■ What to do ■
Whenever a line in the data holds the string "Hcnx", copy that line.

■ Source data ■
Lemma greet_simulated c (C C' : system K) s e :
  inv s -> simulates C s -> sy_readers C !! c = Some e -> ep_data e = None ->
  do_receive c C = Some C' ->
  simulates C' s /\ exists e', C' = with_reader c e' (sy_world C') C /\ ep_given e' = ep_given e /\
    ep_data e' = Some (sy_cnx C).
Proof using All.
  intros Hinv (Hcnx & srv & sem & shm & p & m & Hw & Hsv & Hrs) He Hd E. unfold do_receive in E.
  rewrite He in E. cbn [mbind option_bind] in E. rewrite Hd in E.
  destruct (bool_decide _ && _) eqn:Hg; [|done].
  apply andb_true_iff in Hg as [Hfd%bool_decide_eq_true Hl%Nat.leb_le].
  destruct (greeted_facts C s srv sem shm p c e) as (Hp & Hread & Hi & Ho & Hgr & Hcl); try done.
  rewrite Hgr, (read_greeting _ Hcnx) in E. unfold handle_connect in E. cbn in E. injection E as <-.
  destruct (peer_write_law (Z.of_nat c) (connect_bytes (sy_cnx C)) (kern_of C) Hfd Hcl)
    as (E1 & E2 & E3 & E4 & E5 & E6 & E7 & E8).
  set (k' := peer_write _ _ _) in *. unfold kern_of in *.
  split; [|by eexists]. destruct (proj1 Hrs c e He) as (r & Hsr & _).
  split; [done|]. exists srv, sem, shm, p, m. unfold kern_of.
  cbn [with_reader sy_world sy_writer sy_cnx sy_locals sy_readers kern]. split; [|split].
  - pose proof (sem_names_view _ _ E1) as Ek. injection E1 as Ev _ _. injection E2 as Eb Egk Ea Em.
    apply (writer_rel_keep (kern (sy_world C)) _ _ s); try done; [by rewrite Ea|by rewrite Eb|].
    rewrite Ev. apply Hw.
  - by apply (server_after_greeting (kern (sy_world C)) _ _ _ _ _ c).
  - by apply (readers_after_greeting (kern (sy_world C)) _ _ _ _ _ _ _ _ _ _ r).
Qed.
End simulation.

==

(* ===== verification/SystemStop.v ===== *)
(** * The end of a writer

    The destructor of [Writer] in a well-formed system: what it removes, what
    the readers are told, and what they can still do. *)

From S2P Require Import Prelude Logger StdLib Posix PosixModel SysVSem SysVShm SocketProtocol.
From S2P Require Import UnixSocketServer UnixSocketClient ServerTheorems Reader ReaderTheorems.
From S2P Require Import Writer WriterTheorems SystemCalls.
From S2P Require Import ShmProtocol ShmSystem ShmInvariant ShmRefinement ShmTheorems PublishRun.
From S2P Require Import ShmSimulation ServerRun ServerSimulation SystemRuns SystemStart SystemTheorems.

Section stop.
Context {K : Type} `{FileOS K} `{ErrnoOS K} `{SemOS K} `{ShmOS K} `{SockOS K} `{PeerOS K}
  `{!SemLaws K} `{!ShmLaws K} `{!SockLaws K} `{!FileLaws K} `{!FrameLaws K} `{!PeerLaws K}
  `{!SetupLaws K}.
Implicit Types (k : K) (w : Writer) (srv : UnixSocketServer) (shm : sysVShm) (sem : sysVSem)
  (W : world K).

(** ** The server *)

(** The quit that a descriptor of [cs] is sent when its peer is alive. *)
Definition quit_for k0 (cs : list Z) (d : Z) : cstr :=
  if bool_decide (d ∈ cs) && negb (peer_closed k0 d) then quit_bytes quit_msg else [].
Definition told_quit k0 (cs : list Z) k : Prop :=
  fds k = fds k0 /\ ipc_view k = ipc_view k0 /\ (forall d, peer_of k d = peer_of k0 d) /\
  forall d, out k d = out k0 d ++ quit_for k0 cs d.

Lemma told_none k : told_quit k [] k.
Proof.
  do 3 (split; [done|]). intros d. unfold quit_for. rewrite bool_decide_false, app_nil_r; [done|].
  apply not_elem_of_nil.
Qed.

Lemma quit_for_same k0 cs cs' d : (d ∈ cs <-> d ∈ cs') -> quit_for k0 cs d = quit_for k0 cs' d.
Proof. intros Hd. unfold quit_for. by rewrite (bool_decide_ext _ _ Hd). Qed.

■ Output for this task ■
  intros Hinv (Hcnx & srv & sem & shm & p & m & Hw & Hsv & Hrs) He Hd E. unfold do_receive in E.
  rewrite Hgr, (read_greeting _ Hcnx) in E. unfold handle_connect in E. cbn in E. injection E as <-.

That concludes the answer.